The Postal Service blamed the weather for its failure to make the performance commitments:

“USPS delivery was impacted in broad areas across the country due to industry-wide disruptions in both ground and air transportation caused by winter storms. The Postal Service continues to restore service in these areas as quickly and as safely as possible, however, service performance may be negatively impacted as the weather systems continue through the month of January.”

Some parts of the country are experiencing particularly bad service which seems caused by the implementation of new USPS facilities under its ten-year plan. The Houston area has experienced huge delays in mail and packages because of backups in the Missouri City facility. Several members of Congress representing the affected area have been demanding answers from the Postal Service but have expressed dissatisfaction with the level of transparency exercised by the mail agency.

Much of the discussion among members of the Mailers Technical Advisory Committee at its recent meeting was about terrible service. But members were also reeling from the shellacking they received from the Postmaster General in his opening 90-minute harangue. Mr. DeJoy gave the same speech he had been delivering for months, but this time with PowerPoint slides and much more anger and recrimination. He placed MTAC on the same enemies list that includes the Postal Regulatory Commission and the Office of Inspector General.

SnailWorks, which tracks millions of customer mail pieces, shared their January data with a one-year comparison:

“For some context, in January of 2023, First-Class letters and flats were delivered on time 91.9% and 83.4% of the time, respectively. In January 2024, the on-time percentages for those two types of mail were 82.6% and 68.8% respectively. On average it took about .7 days longer for either to be delivered.”

Former Postmaster General Anthony Frank (March 1, 1988-July 6, 1992), who like DeJoy was a private sector businessman, used to say that fixing the Postal Service is like repairing an airplane while it is flying. If the current fixes being implemented at the agency are truly long-term fixes, they are causing much turbulence and loss of altitude in the short run. They need to focus more on keeping the plane in the air.





USPS lost $2.1 billion in its peak quarter, Oct.-Dec. 2023

The Postal Service posted a loss of $2.1 billion in its strongest mailing and shipping quarter, the first quarter of fiscal year 2024. This came on increases in operating revenue of 0.5% and operating expenses of 4.9%.
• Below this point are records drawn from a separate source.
(* ===== verification/LogTorn.v ===== *)
(** * LogTorn.v: reading a log that was cut off.

    A crash leaves a prefix of what was appended.  The readers give back the records that
    lie in it whole, and then stop: with the end of the log, or with an error when the cut
    is inside a record. *)
From S2P Require Import Prelude Status Coding Crc32c Format Env Log LogCorrect LogFile.

Definition ended (x : outcome (option bytes)) : Prop := x = Ret None \/ exists e, x = Fail e.
Definition ended_physical (x : outcome (option (Z * bytes))) : Prop := x = Ret None \/ exists e, x = Fail e.

Section torn.
Context (pre : bytes) (o : Z) (Hpre : stands_at (len pre) o) (Ho : in_block o).

(** The header is whole or not; the payload is not. *)
Lemma torn_at kind d n fuel : len d <= room o -> 1 <= kind <= 4 -> 0 <= n < len (frag kind d) ->
  exists x r', LogReader.physical_loop (S fuel) (LogReader.mk (pre ++ padb o ++ ztake n (frag kind d)) (len pre + len (padb o))) = (x, r') /\
    ended_physical x.
Proof.
  intros Hd Hk Hn. rewrite len_frag in Hn. pose proof (nxt_room o Ho) as [Hnx Hr]. pose proof (len_nonneg d).
  set (data := pre ++ _). set (here := len pre + _).
  assert (Hlen : len data = here + n) by (unfold data, here; rewrite !len_app, len_ztake; [lia|rewrite len_frag; lia]).
  rewrite physical_loop_S. unfold leftover_at. unfold here at 1. rewrite (here_mod pre o Hpre Ho).
  rewrite (proj2 (Z.ltb_ge _ _)) by lia. destruct (Z.ltb_spec (len data) (here + HEADER_SIZE)) as [Hs|Hs].
  { do 2 eexists. split; [reflexivity|by left]. }
  destruct (frag_head kind d) as (h & Hfr & Hh & Hdec).
  assert (Hdata : data = (pre ++ padb o) ++ h ++ ztake (n - HEADER_SIZE) d).
  { unfold data. rewrite Hfr, <- !app_assoc, ztake_app_ge by lia. by rewrite Hh. }
  unfold check_at. assert (slice data here (here + HEADER_SIZE) = Ret h) as ->.
  { rewrite Hdata. apply slice_app; rewrite len_app; unfold here; lia. }
  cbn [mbind outcome_bind].
  rewrite Hdec by (unfold is_u16, is_u8, room, BLOCK_SIZE, HEADER_SIZE, LogRecordHeader.SIZE in *; lia).
  cbn [fst mbind outcome_bind LogRecordHeader.length].
  unfold here at 1. rewrite (here_mod pre o Hpre Ho). change (BLOCK_SIZE - nxt o - HEADER_SIZE) with (room o).
  rewrite (proj2 (Z.ltb_ge _ _)) by lia. rewrite (proj2 (Z.ltb_lt _ _)) by lia.
  do 2 eexists. split; [reflexivity|right; by eexists].
Qed.
Lemma torn_frag kind d n : len d <= room o -> 1 <= kind <= 4 -> 0 <= n < len (padb o ++ frag kind d) ->
  exists x r', LogReader.read_physical (LogReader.mk (pre ++ ztake n (padb o ++ frag kind d)) (len pre)) = (x, r') /\ ended_physical x.
Proof.
  intros Hd Hk Hn. unfold LogReader.read_physical, LogReader.fuel_of. cbn [LogReader.data].
  set (data := pre ++ _). destruct (Z.le_gt_cases (len (padb o)) n) as [Hp|Hp].
  - replace (length data + 8)%nat with (S (length data + 7)) by lia.
    destruct (skip_padding data pre o (length data + 7) Hpre Ho) as (f & Hf & ->). destruct f as [|f]; [lia|].
    unfold data. rewrite ztake_app_ge by lia. rewrite len_app in Hn. apply torn_at; [done..|lia].
  - replace (length data + 8)%nat with (S (S (length data + 6))) by lia.
    destruct (physical_end (length data + 6) data (len pre)) as (r' & ->); [|exists (Ret None), r'; split; [done|by left]].
    unfold data. rewrite ztake_app_le by lia. rewrite len_app, len_ztake by lia.
    assert (len (padb o) <= HEADER_SIZE); [|lia]. unfold padb, in_block in *. zcase; [rewrite len_replicate; lia|done].
Qed.
End torn.

Lemma torn_assemble fuel : forall m pre o left begin scratch n, stands_at (len pre) o -> in_block o -> rounds o left <= Z.of_nat fuel ->
  let e := (enc_loop fuel o left begin).1 in 0 <= n < len e -> n < Z.of_nat m ->
  exists x r', assemble LogReader.read_physical m scratch (negb begin) (LogReader.mk (pre ++ ztake n e) (len pre)) = (x, r') /\ ended x.
Proof.
  induction fuel as [|fuel IH]; intros m pre o left begin scratch n Hpre Ho Hf e Hn Hm.
  { unfold rounds in Hf. pose proof (len_nonneg left). destruct (_ =? 0); lia. }
  subst e. rewrite enc_loop_S in *. cbn [fst snd] in *.
  pose proof (nxt_room o Ho) as [Hnx Hr]. pose proof (len_nonneg left) as Hl0.
  remember (Z.min (len left) (room o)) as fl eqn:Efl.
  assert (Hfl : len (ztake fl left) = fl) by (apply len_ztake; lia).
  remember (if len left =? fl then _ else _) as r eqn:Er. rewrite app_assoc in *.
  set (h := padb o ++ frag _ _) in *. destruct m as [|m]; [lia|]. cbn [assemble].
  destruct (Z.le_gt_cases (len h) n) as [Hh|Hh].
  - rewrite ztake_app_ge by done. rewrite len_app in Hn.
    destruct (Z.eqb_spec (len left) fl) as [E|E]; [subst r; cbn [fst] in Hn; change (len (@nil byte)) with 0 in Hn; lia|].
    pose proof (read_frag pre o (fragment_kind begin false) (ztake fl left) (ztake (n - len h) r.1)
      Hpre Ho ltac:(lia) (fragment_kind_range _ _)) as Hread. rewrite Hfl in Hread.
    rewrite app_assoc with (l := padb o) in Hread. fold h in Hread. rewrite (action_bind_ret _ _ _ _ _ Hread).
    destruct (rounds_step o left Ho) as [Ho2 Hr2]; [by rewrite <- Efl|]. rewrite <- Efl in Ho2, Hr2.
    assert (Hlh : len h = len (padb o) + (HEADER_SIZE + fl)) by (unfold h; by rewrite len_app, len_frag, Hfl).
    destruct (IH m (pre ++ h) (nxt o + (HEADER_SIZE + fl)) (zdrop fl left) false (if begin then ztake fl left else scratch ++ ztake fl left) (n - len h))
      as (x & r' & E1 & Hx); rewrite <- ?Er; [|done|lia|lia|pose proof (len_nonneg (padb o)); unfold HEADER_SIZE, LogRecordHeader.SIZE in *; lia|].
    { rewrite len_app, Hlh, Z.add_assoc. by apply stands_step. }
    exists x, r'. split; [|done]. rewrite <- E1, <- Er, len_app, <- app_assoc, Hlh. rewrite !Z.add_assoc. by destruct begin.
  - rewrite ztake_app_le by lia. destruct (torn_frag pre o Hpre Ho (fragment_kind begin (len left =? fl)) (ztake fl left) n) as (x & r' & E1 & Hx).
    { lia. } { apply fragment_kind_range. } { fold h. lia. }
    fold h in E1. destruct Hx as [->|[e ->]].
    + rewrite (action_bind_ret _ _ _ _ _ E1). destruct begin; cbn; do 2 eexists; (split; [reflexivity|]); [by left|right; by eexists].
    + unfold mbind, action_bind. rewrite E1. do 2 eexists. split; [reflexivity|]. right. by eexists.
Qed.
Lemma torn_record pre o d n : stands_at (len pre) o -> in_block o -> 0 <= n < len (enc_record o d).1 ->
  exists x r', LogReader.read_record (LogReader.mk (pre ++ ztake n (enc_record o d).1) (len pre)) = (x, r') /\ ended x.
Proof.
  intros Hpre Ho Hn. apply (torn_assemble (fuel_for d) _ pre o d true [] n Hpre Ho (rounds_fuel o d)); [done|].
  unfold LogReader.fuel_of. cbn [LogReader.data]. rewrite length_app.
  assert (Hl : len (ztake n (enc_record o d).1) = n) by (apply len_ztake; unfold enc_record in *; lia). unfold len in *. lia.
Qed.

(** The records that lie whole in the first [n] bytes, and what the reader says next. *)
Definition whole (o : Z) (ds : list bytes) (n : Z) (k : nat) : Prop :=
  (k <= length ds)%nat /\ len (enc_records o (take k ds)).1 <= n /\ ((k < length ds)%nat -> n < len (enc_records o (take (S k) ds)).1).
Lemma results_torn ds : forall pre o n, stands_at (len pre) o -> in_block o -> 0 <= n ->
  exists k x, whole o ds n k /\ ended x /\ (k = length ds -> x = Ret None) /\
    results LogReader.read_record (S k) (LogReader.mk (pre ++ ztake n (enc_records o ds).1) (len pre)) =
      map (fun d => Ret (Some d)) (take k ds) ++ [x].
Proof.
  unfold whole. induction ds as [|d ds IH]; intros pre o n Hpre Ho Hn; cbn [enc_records fst].
  { exists 0%nat, (Ret None). split; [split_and!; [done|done|cbn; lia]|]. split; [by left|]. split; [done|].
    destruct (read_record_end (pre ++ ztake n []) (len pre)) as (r' & E); [|cbn [results]; by rewrite E].
    unfold ztake; rewrite take_nil, app_nil_r. unfold HEADER_SIZE, LogRecordHeader.SIZE. lia. }
  destruct (Z.le_gt_cases (len (enc_record o d).1) n) as [Hd|Hd].
  - rewrite ztake_app_ge by done. set (rest := ztake _ _).
    destruct (read_record_enc pre o d rest Hpre Ho) as (E1 & Hpre' & Ho').
    destruct (IH (pre ++ (enc_record o d).1) (enc_record o d).2 (n - len (enc_record o d).1)) as (k & x & (Hk & Hin & Hout) & Hx & Hend & Hres);
      [by rewrite len_app|done|lia|]. fold rest in Hres.
    exists (S k), x. cbn [length take enc_records fst]. rewrite !len_app. split_and!; [lia|lia|intros; specialize (Hout ltac:(lia)); cbn [take] in Hout; lia|done|intros [=]; auto|].
    cbn [results map app] in Hres |- *. rewrite E1. cbn [fst snd]. f_equal. rewrite len_app, <- app_assoc in Hres. exact Hres.
  - rewrite ztake_app_le by lia. destruct (torn_record pre o d n Hpre Ho ltac:(lia)) as (x & r' & E1 & Hx).
    exists 0%nat, x. cbn [length take enc_records fst app map results]. rewrite E1. change (len (@nil byte)) with 0.
    split; [split_and!; [lia|done|]|by split_and!].
    intros _. rewrite app_nil_r. lia.
Qed.
Lemma sequential_torn {W} `{Env W} {seq_ok : Sequential -> Prop} {rest : Sequential -> bytes} `{!SequentialLaws seq_ok rest}
    f (w : W) fuel ds n : seq_ok f -> 0 <= n -> rest f = ztake n (enc_records 0 ds).1 -> len (rest f) + 8 <= Z.of_nat fuel ->
  exists k x, whole 0 ds n k /\ ended x /\ (k = length ds -> x = Ret None) /\
    results (LogSequentialReader.read_record fuel) (S k) (LogSequentialReader.new f, w) = map (fun d => Ret (Some d)) (take k ds) ++ [x].
Proof.
  intros Hok Hn Hr Hf. destruct (results_torn ds [] 0 n) as (k & x & Hw & Hx & Hend & Hres); [by exists 0|done|done|].
  exists k, x. split_and!; [done..|]. rewrite <- Hres. cbn [app]. rewrite <- Hr. change (len (@nil byte)) with 0.
  apply (readers_same f w fuel (S k) Hok Hf).
Qed.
First-Class Mail volume declined by 704 million pieces, or 5.6 percent, compared to the same quarter last year, as revenue increased $171 million, or 2.6 percent. Marketing Mail volume declined by 2.4 billion pieces, or 13.5 percent while revenue decreased by $235 million, or 5.4 percent. The Postal Service attributed a lot of the MM decline to cyclical election and political mail without which there would have been a decrease in volume of 1.1 billion pieces, or 6.2 percent, and an increase in revenue of $40 million, or 0.9 percent.
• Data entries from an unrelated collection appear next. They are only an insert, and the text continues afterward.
(* ===== verification/TableCacheCorrect.v ===== *)
(** * TableCacheCorrect.v: correctness of TableCache.v.

    Over a directory of well-formed table files, lookups through the table cache answer
    from the entries of the named file, however often the cache has dropped and reopened
    it, and whatever other tables share the block cache. *)
From S2P Require Import Prelude Status Coding Comparator Format Cache DbIterator Filter Block Env.
From S2P Require Import CacheCorrect TableBuilder TableFormat TableBuilderCorrect Table TableCorrect.
From S2P Require Import TwoLevelIter Filename TableCache.

(** ** Files read at random *)

(** What table reading needs of an environment: it knows which files there are, and an open
    file keeps reading the data it was opened on (table files are written once). *)
Class RandomAccessLaws {W} `{Env W} (file_at : W -> path -> option bytes) : Prop := {
  exists_law p w : file_exists p w = is_some (file_at w p);
  size_law p w d : file_at w p = Some d -> get_file_size p w = (Ret (len d), w);
  open_law p w d : file_at w p = Some d -> len d < 2 ^ 64 ->
    exists f, new_random_access_file p w = (Ret f, w) /\ forall w', reads f w' d;
}.

#[export] Instance Mem_RandomAccessLaws : RandomAccessLaws (W:=MemEnv) (fun w p => view w !! p).
Proof.
  split; intros p w *; rewrite view_lookup; cbn [file_exists get_file_size new_random_access_file MemEnv_Env].
  - unfold Mem.file_exists. by destruct (files w !! p).
  - unfold Mem.get_file_size. destruct (files w !! p); cbn; [by intros [= <-]|done].
  - intros Hd Hl. unfold Mem.new_random_access_file. destruct (files w !! p) as [b|] eqn:E; [|done]. cbn in Hd. injection Hd as <-.
    exists (Mem.mk_random p (Mem.get_buf w b)). split; [|intros w'; by apply mem_reads].
    erewrite action_bind_ret by (unfold Mem.read_file; rewrite E; reflexivity). done.
Qed.

Lemma number_key_inj a b : TableCache.cache_key_of a = TableCache.cache_key_of b -> is_u64 a -> is_u64 b -> a = b.
Proof.
  unfold TableCache.cache_key_of. intros E Ha Hb. apply (f_equal le_combine) in E.
  rewrite !le_combine_split_id in E by (unfold is_u64 in *; lia). exact E.
Qed.

(** ** The open tables *)

Section sharded.
Context {V : Type}.
Implicit Types c : ShardedLRUCache.t V.

Lemma sharded_lookup c key : sharded_ok c -> exists r c', ShardedLRUCache.lookup c key = Ret (r, c') /\ sharded_ok c' /\
  (forall h, r = Some h -> sharded_cached c key (handle_value h)) /\ (forall key' v, sharded_cached c' key' v -> sharded_cached c key' v).
Proof. exact (lookup_law c key). Qed.
Lemma sharded_insert c key v ch : sharded_ok c -> exists h c', ShardedLRUCache.insert c key v ch = Ret (h, c') /\ sharded_ok c' /\
  (forall key' v', sharded_cached c' key' v' -> sharded_cached c key' v' \/ (key' = key /\ v' = v)).
Proof. exact (insert_law c key v ch). Qed.
(** A step on one shard that only forgets entries of it. *)
Lemma shard_forget {A} c key (f : LruShard.t V -> outcome (A * LruShard.t V)) : sharded_ok c ->
  (forall s, exists a s', f s = Ret (a, s') /\ LruShard.entries s' ⊆ LruShard.entries s) ->
  exists a c', ShardedLRUCache.on_shard c key f = Ret (a, c') /\ sharded_ok c' /\
    forall key' v, sharded_cached c' key' v -> sharded_cached c key' v.
Proof.
  intros Hok Hf. destruct (on_shard_ok c key f Hok) as (s & Hs & E). destruct (Hf s) as (a & s' & Ef & Hsub).
  rewrite Ef in E. cbn [mbind outcome_bind] in E. do 2 eexists. split; [exact E|]. split.
  { unfold sharded_ok. cbn [ShardedLRUCache.shards]. by rewrite length_insert. }
  intros key' v [Hc|(Hsh & e & He & ->)]%cached_update; [done| |done].
  exists s, e. rewrite Hsh. split_and!; [done| |done]. by eapply lookup_weaken.
Qed.
Lemma sharded_drop c key h : sharded_ok c -> exists c', ShardedLRUCache.drop_handle c key h = Ret (tt, c') /\ sharded_ok c' /\
  forall key' v, sharded_cached c' key' v -> sharded_cached c key' v.
Proof.
  intros Hok. destruct (shard_forget c key (fun s => Ret (tt, LruShard.arc_drop (arc h) s)) Hok) as ([] & c' & E & H').
  { intros s. by do 2 eexists. }
  by exists c'.
Qed.
Lemma sharded_erase c key : sharded_ok c -> exists c', ShardedLRUCache.erase c key = Ret (tt, c') /\ sharded_ok c' /\
  forall key' v, sharded_cached c' key' v -> sharded_cached c key' v.
Proof.
  intros Hok. destruct (shard_forget c key (fun s => Ret (tt, LruShard.erase s key)) Hok) as ([] & c' & E & H').
  { intros s. do 2 eexists. split; [done|]. rewrite erase_entries. apply delete_subseteq. }
  by exists c'.
Qed.
Lemma sharded_insert_value c key v ch h c' : ShardedLRUCache.insert c key v ch = Ret (h, c') -> handle_value h = v.
Proof.
  unfold ShardedLRUCache.insert, ShardedLRUCache.on_shard. destruct (index _ _) as [s| |]; [|done..]. cbn [mbind outcome_bind].
  unfold LruShard.insert. destruct (LruShard.evict_loop _ _ _); [|done..]. cbn [mbind outcome_bind].
  destruct (set_index _ _ _); [|done..]. cbn. by intros [= <- _].
Qed.
End sharded.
In any case, revenue growth for mail was a small fraction of the rate increases imposed by the Postal Service.

Package shipping revenue increased $240 million, or 2.7 percent, on a volume increase of 98 million pieces, or 5.1 percent. USPS needs much more growth in packages to achieve its strategic goal of financial stability.

The USPS Integrated Financial Plan for FY 2024 projects a loss of $6.3 billion. To achieve that loss the agency plans for an increase in revenue of $2.4 billion (3.0%) compared to FY 2023. Virtually all of the increase in revenue is earmarked to come from packages.

In sum, the first quarter increase in revenue is 0.5% while the annual plan calls for a 3% growth in revenue to limit the loss to $6.3 billion.

Issued February 6, 2024, at the University of Chicago.